[Dataset entries]
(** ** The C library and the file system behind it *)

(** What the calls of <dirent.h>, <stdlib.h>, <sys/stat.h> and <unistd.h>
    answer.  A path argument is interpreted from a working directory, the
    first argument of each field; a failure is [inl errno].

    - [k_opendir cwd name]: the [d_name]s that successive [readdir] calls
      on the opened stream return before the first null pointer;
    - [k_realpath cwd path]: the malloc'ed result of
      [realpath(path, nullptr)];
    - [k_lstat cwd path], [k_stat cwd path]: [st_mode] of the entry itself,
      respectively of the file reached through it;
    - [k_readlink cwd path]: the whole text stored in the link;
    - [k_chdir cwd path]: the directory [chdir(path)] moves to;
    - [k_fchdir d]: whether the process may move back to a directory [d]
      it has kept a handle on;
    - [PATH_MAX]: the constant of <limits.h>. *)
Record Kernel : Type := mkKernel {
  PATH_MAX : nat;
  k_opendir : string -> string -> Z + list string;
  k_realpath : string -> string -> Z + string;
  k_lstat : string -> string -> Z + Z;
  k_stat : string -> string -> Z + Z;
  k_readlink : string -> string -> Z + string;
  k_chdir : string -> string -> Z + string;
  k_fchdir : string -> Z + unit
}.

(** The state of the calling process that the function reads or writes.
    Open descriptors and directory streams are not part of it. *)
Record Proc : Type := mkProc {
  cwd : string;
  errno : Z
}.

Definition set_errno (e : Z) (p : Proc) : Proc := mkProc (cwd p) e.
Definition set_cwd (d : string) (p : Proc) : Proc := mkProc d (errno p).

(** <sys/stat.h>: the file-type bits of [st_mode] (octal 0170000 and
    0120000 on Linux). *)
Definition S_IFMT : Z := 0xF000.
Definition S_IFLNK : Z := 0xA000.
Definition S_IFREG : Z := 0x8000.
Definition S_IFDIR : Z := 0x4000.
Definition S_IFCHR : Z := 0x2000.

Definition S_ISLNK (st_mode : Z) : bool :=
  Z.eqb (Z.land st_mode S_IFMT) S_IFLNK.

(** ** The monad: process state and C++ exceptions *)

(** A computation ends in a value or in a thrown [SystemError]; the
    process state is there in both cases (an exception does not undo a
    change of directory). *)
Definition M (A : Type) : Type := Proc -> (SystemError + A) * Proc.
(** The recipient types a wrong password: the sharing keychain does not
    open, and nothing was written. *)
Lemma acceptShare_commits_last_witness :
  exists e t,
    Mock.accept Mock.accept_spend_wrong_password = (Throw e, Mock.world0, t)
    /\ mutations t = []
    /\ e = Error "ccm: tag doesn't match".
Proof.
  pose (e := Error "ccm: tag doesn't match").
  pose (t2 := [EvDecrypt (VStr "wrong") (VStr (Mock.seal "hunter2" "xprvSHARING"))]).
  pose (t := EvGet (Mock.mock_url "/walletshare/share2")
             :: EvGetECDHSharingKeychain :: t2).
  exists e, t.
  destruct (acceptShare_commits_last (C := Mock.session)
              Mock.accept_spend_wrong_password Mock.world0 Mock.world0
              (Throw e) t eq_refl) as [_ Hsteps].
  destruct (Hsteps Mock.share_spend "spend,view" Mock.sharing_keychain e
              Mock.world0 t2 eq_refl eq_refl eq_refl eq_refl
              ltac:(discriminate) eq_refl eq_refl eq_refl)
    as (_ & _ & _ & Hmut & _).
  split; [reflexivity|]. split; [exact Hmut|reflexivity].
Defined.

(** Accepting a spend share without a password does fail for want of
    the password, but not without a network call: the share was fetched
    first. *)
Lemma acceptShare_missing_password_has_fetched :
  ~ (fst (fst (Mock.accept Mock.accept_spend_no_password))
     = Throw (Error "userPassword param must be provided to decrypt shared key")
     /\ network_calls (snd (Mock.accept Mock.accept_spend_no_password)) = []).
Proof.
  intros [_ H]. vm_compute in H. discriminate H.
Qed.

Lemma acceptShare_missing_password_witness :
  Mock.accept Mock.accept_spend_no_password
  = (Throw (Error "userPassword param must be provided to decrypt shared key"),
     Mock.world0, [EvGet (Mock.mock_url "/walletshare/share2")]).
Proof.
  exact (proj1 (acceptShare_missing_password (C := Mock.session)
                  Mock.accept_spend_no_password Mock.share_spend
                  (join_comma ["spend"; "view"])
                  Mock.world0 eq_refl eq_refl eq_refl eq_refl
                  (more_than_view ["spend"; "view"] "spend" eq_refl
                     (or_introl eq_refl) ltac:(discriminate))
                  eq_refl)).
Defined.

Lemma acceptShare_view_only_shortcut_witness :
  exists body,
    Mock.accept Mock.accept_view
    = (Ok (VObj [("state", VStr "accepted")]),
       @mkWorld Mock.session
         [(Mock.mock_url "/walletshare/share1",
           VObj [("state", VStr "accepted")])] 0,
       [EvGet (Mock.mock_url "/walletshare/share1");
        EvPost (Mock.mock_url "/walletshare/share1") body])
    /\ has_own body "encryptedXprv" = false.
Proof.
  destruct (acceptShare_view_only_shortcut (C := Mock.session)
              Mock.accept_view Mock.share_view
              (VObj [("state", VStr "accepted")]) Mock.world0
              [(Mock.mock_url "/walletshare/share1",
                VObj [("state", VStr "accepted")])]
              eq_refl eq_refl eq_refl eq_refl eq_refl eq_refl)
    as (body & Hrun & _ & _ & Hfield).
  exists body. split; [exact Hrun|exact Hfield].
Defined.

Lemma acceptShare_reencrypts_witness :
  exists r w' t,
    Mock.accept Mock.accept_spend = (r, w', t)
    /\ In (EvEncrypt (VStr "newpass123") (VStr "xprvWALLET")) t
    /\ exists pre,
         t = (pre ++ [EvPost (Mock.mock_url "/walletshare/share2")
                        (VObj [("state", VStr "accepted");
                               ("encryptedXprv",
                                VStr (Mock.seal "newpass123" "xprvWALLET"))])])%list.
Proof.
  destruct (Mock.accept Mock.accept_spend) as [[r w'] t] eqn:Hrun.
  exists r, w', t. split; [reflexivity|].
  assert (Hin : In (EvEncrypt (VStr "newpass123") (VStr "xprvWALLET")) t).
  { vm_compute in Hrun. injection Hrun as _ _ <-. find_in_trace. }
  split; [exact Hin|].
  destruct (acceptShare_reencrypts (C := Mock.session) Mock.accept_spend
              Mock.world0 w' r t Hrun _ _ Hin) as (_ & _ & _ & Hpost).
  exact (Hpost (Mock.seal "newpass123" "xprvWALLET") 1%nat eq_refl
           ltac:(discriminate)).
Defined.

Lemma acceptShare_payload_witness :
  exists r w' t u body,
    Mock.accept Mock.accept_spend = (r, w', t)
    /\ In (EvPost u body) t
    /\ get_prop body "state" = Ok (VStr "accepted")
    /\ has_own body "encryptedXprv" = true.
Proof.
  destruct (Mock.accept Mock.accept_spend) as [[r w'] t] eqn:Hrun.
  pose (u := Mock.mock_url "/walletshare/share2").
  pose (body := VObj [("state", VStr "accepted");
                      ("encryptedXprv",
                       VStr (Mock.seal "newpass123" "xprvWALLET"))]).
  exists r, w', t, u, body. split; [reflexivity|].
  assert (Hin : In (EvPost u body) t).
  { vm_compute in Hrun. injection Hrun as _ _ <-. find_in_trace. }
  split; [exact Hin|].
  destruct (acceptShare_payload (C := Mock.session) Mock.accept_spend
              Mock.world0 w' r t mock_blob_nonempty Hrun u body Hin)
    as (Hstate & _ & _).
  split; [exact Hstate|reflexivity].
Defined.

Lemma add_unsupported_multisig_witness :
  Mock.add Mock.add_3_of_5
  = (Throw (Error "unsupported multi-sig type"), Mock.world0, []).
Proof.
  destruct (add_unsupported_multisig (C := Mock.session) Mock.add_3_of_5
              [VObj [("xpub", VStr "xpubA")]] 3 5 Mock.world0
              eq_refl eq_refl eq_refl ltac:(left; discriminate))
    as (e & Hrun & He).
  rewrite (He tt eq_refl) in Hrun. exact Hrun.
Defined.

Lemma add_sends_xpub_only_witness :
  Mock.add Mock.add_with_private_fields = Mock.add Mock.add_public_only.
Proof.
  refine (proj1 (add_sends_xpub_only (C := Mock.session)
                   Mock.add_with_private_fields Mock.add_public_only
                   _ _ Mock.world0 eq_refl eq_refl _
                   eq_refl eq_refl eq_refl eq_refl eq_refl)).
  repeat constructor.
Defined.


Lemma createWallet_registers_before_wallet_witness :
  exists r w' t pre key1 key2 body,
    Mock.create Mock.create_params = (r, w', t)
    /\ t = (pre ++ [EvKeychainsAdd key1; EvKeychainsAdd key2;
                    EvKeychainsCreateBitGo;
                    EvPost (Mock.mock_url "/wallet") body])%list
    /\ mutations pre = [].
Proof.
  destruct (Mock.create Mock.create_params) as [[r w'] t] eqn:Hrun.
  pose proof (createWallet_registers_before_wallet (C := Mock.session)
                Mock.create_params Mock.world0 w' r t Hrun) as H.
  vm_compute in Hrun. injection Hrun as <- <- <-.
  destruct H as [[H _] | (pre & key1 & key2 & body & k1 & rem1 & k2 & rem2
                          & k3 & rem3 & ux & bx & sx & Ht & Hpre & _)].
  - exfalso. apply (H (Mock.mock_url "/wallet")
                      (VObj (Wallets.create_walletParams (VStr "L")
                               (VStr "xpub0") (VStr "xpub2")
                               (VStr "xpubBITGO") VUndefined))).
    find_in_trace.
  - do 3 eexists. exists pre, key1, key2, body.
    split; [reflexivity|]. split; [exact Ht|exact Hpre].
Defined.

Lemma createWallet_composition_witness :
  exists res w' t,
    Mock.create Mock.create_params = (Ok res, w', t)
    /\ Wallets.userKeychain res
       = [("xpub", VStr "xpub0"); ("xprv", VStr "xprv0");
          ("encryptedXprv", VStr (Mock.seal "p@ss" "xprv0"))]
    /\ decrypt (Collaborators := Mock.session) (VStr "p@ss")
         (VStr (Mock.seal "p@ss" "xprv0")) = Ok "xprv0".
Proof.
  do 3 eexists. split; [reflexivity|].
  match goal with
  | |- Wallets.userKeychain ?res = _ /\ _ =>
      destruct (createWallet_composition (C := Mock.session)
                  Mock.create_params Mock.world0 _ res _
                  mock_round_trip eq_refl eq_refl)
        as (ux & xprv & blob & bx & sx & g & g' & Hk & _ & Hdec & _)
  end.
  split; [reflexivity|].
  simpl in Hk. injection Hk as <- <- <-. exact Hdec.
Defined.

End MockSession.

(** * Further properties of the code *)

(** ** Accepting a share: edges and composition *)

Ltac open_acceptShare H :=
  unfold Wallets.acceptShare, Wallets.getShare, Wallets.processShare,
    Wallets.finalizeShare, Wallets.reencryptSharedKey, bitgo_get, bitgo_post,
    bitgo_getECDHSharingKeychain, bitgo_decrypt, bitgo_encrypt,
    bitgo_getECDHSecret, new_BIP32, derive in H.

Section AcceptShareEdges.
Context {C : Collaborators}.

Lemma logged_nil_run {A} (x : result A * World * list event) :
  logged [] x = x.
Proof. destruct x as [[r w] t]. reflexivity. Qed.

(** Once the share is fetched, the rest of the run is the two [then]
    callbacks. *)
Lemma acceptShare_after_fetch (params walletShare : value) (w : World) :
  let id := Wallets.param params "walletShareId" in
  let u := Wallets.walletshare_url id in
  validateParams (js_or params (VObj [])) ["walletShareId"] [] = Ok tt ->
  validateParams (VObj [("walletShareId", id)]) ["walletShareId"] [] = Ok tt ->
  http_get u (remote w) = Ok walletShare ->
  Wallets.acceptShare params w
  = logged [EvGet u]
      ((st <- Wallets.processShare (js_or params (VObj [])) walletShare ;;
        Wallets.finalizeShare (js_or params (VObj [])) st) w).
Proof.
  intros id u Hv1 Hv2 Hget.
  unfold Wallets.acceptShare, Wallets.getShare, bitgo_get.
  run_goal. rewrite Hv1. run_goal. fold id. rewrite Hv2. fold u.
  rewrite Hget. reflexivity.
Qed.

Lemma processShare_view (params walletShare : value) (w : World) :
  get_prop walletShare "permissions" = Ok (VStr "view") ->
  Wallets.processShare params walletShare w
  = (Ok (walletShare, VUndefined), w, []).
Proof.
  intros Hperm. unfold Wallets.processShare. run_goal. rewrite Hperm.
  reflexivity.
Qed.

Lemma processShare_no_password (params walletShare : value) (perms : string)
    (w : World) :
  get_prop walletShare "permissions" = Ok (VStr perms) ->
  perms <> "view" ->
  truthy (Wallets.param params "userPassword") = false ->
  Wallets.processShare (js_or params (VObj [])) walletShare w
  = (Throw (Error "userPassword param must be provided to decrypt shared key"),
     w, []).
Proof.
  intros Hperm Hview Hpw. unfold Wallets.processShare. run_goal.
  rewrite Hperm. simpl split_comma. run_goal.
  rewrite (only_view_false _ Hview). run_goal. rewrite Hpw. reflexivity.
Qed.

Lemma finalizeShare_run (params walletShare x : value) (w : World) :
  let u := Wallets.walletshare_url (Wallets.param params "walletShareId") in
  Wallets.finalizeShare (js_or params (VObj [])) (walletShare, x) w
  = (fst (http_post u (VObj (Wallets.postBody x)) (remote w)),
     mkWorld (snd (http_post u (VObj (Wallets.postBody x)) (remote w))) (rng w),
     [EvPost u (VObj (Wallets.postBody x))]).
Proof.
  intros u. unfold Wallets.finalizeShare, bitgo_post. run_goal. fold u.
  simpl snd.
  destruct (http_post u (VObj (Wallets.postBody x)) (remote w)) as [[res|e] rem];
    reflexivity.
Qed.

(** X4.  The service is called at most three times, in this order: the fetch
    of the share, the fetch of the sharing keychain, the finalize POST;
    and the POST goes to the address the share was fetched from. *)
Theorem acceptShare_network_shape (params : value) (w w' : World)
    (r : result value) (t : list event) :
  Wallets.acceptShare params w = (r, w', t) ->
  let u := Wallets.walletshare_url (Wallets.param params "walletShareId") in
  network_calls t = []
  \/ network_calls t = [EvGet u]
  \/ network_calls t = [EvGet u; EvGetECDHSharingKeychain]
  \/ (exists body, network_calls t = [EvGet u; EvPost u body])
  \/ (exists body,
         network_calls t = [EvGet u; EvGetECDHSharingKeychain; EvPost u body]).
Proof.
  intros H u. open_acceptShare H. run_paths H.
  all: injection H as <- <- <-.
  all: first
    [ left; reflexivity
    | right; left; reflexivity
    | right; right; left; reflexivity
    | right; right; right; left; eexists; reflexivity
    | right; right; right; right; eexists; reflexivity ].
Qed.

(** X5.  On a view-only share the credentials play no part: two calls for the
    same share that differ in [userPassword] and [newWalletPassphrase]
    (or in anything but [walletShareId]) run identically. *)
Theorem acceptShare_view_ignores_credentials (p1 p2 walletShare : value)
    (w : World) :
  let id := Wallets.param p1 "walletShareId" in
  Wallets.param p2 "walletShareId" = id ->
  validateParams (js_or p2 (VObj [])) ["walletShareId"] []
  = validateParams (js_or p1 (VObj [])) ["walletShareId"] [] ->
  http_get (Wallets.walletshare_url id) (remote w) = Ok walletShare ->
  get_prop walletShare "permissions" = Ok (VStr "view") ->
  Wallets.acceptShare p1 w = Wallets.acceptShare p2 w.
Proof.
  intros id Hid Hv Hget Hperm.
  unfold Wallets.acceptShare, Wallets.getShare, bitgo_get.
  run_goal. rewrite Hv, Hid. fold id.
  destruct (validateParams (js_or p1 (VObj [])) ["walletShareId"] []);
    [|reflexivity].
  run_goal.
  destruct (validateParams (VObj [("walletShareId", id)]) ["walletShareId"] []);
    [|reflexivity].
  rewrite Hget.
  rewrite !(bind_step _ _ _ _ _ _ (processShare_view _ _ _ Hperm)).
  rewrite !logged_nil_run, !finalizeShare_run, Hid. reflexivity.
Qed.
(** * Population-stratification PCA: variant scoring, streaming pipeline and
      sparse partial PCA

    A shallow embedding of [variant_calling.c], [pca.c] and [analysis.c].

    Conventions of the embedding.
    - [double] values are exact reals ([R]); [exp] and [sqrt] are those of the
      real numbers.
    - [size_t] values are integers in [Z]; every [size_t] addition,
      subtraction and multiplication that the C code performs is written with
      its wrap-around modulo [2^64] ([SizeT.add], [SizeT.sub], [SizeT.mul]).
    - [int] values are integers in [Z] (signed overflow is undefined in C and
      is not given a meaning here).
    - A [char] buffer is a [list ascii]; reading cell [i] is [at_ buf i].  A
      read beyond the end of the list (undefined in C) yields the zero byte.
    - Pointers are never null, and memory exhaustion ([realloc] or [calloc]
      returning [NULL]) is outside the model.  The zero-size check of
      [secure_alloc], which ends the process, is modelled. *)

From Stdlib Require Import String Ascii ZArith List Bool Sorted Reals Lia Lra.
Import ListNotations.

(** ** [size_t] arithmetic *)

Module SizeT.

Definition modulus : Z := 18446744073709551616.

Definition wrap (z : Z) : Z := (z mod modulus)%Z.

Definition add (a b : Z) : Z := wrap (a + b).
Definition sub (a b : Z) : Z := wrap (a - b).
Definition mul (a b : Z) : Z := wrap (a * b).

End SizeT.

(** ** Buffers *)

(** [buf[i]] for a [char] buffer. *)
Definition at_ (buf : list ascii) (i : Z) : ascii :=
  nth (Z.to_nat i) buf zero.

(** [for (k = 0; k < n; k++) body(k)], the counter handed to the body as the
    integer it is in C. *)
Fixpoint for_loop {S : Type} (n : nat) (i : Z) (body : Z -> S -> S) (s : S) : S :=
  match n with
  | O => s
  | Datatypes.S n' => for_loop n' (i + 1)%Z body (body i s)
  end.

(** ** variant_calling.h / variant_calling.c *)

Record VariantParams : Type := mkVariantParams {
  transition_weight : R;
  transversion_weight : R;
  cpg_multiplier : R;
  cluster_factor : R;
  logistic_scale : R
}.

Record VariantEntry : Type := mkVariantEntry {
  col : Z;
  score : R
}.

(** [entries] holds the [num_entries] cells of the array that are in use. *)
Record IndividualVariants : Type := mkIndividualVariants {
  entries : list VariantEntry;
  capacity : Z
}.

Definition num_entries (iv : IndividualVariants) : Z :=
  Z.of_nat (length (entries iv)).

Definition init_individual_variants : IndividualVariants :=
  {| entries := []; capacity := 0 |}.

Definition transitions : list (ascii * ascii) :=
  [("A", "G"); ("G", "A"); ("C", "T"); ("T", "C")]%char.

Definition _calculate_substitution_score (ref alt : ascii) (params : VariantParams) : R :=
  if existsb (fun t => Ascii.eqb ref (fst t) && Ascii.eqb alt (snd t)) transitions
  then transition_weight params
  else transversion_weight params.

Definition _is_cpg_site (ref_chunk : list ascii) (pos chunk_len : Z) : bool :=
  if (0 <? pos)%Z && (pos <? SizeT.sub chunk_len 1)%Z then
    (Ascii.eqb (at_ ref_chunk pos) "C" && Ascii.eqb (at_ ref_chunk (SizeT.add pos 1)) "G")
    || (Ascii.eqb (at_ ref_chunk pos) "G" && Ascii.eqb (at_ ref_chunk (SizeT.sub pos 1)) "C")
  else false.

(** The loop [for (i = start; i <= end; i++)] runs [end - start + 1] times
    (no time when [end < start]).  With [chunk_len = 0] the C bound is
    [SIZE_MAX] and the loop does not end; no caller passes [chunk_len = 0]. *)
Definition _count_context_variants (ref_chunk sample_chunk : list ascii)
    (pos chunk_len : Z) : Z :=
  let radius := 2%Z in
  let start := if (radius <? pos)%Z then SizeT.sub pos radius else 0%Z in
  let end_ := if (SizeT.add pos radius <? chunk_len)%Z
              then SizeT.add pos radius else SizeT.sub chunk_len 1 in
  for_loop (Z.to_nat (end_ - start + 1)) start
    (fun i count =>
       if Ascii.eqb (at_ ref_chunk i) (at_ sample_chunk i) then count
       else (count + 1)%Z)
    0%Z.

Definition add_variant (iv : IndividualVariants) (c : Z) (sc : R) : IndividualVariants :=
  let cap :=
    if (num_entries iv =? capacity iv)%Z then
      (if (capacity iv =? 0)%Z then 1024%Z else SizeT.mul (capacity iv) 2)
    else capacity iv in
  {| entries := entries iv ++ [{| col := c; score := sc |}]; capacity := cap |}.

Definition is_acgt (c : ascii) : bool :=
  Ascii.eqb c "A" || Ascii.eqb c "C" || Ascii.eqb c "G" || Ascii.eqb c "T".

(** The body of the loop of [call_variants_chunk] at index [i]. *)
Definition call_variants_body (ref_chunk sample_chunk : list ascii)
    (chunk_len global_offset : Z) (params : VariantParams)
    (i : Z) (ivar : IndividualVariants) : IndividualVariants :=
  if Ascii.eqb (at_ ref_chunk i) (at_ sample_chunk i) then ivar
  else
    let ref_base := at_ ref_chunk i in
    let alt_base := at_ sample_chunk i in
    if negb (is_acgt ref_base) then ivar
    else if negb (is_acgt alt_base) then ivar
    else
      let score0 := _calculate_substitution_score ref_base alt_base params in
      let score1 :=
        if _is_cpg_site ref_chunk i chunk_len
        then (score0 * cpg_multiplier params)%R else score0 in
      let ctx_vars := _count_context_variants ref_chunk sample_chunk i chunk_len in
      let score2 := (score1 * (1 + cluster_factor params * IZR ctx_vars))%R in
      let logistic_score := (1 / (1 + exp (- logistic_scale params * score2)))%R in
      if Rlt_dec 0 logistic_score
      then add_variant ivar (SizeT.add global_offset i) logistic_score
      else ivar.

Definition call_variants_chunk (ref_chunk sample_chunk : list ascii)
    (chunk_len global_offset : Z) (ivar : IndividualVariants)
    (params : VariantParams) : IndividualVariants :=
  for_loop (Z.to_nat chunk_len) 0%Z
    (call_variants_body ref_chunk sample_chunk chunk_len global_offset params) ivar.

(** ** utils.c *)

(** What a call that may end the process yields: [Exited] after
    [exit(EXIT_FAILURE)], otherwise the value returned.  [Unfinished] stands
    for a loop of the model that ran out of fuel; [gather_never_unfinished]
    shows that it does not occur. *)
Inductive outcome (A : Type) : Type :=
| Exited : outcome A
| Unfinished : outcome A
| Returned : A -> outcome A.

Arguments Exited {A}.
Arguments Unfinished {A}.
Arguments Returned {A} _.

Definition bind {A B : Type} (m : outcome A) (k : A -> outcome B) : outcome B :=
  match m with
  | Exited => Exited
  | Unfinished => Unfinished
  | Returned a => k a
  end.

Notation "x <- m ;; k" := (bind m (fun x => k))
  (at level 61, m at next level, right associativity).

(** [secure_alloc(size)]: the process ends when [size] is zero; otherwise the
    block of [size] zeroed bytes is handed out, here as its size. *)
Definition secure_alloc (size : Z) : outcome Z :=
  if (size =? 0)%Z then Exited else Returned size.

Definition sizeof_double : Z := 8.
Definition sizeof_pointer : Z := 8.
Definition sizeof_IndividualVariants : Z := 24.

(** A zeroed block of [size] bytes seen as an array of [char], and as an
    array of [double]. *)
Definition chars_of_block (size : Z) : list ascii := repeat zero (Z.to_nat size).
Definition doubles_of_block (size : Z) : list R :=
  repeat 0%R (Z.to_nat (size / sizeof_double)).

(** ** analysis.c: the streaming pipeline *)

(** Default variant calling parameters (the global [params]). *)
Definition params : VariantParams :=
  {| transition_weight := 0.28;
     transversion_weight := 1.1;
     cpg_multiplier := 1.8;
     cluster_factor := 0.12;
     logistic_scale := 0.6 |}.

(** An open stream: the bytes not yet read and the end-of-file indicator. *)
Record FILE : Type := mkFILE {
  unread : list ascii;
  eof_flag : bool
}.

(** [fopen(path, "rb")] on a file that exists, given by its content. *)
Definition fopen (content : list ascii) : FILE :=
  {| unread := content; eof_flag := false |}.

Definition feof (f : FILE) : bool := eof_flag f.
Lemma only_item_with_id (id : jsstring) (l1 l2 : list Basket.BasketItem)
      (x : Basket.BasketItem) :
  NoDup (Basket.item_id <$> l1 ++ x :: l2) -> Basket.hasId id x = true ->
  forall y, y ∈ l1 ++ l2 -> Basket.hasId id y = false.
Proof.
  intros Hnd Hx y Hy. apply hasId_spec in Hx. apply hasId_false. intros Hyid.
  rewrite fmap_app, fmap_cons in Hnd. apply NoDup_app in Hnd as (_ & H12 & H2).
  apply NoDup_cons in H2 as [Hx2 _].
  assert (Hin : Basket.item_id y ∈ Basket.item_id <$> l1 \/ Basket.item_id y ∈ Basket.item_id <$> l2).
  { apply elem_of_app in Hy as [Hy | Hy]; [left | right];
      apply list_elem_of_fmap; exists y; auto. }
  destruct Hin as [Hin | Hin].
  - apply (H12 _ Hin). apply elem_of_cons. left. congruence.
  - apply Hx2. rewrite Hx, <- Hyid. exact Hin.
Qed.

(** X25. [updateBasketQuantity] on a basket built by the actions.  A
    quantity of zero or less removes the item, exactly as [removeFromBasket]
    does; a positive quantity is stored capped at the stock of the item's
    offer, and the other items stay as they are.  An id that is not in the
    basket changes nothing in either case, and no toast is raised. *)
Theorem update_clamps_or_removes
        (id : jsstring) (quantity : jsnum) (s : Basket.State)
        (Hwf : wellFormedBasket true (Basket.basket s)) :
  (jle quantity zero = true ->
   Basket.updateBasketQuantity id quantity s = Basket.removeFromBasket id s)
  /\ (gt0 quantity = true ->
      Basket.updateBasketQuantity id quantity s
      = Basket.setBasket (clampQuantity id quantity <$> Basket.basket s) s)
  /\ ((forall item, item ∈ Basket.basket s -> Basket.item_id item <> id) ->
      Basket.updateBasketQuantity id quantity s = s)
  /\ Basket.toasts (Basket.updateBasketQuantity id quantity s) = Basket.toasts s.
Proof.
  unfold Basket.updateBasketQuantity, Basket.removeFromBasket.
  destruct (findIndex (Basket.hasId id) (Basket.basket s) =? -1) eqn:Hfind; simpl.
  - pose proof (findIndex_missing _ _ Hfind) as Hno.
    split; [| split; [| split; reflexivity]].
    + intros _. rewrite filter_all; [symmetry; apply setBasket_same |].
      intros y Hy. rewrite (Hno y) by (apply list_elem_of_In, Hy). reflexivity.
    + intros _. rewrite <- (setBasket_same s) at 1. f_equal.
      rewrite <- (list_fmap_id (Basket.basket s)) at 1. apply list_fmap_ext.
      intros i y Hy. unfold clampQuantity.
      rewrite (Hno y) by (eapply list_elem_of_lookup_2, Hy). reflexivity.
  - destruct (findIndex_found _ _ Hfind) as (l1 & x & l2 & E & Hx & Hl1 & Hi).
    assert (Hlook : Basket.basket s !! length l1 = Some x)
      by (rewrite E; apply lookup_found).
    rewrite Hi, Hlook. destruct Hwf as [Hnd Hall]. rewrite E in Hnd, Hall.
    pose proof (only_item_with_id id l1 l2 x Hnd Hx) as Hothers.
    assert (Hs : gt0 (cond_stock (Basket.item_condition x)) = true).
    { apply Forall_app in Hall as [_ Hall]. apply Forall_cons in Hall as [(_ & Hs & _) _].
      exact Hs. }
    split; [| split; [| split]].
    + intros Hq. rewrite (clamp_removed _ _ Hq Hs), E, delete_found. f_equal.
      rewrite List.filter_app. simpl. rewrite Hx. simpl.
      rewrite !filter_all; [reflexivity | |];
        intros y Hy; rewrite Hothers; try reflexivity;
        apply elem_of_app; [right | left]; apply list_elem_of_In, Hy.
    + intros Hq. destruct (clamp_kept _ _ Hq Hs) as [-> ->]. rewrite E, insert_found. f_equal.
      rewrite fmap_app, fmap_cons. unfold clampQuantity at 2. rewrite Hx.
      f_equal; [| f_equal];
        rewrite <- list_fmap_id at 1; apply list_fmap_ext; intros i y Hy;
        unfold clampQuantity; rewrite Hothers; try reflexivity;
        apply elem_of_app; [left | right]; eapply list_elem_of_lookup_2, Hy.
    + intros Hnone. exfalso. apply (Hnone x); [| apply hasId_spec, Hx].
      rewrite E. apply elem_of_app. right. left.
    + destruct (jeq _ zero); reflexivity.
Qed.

-- What needs to be done --
Output, and output only, the lines from the one containing "split; [| split; [| split]]." through the last line of the data above.

-- Task solution --
    split; [| split; [| split]].
    + intros Hq. rewrite (clamp_removed _ _ Hq Hs), E, delete_found. f_equal.
      rewrite List.filter_app. simpl. rewrite Hx. simpl.
      rewrite !filter_all; [reflexivity | |];
        intros y Hy; rewrite Hothers; try reflexivity;
        apply elem_of_app; [right | left]; apply list_elem_of_In, Hy.
    + intros Hq. destruct (clamp_kept _ _ Hq Hs) as [-> ->]. rewrite E, insert_found. f_equal.
      rewrite fmap_app, fmap_cons. unfold clampQuantity at 2. rewrite Hx.
      f_equal; [| f_equal];
        rewrite <- list_fmap_id at 1; apply list_fmap_ext; intros i y Hy;
        unfold clampQuantity; rewrite Hothers; try reflexivity;
        apply elem_of_app; [left | right]; eapply list_elem_of_lookup_2, Hy.
    + intros Hnone. exfalso. apply (Hnone x); [| apply hasId_spec, Hx].
      rewrite E. apply elem_of_app. right. left.
    + destruct (jeq _ zero); reflexivity.
Qed.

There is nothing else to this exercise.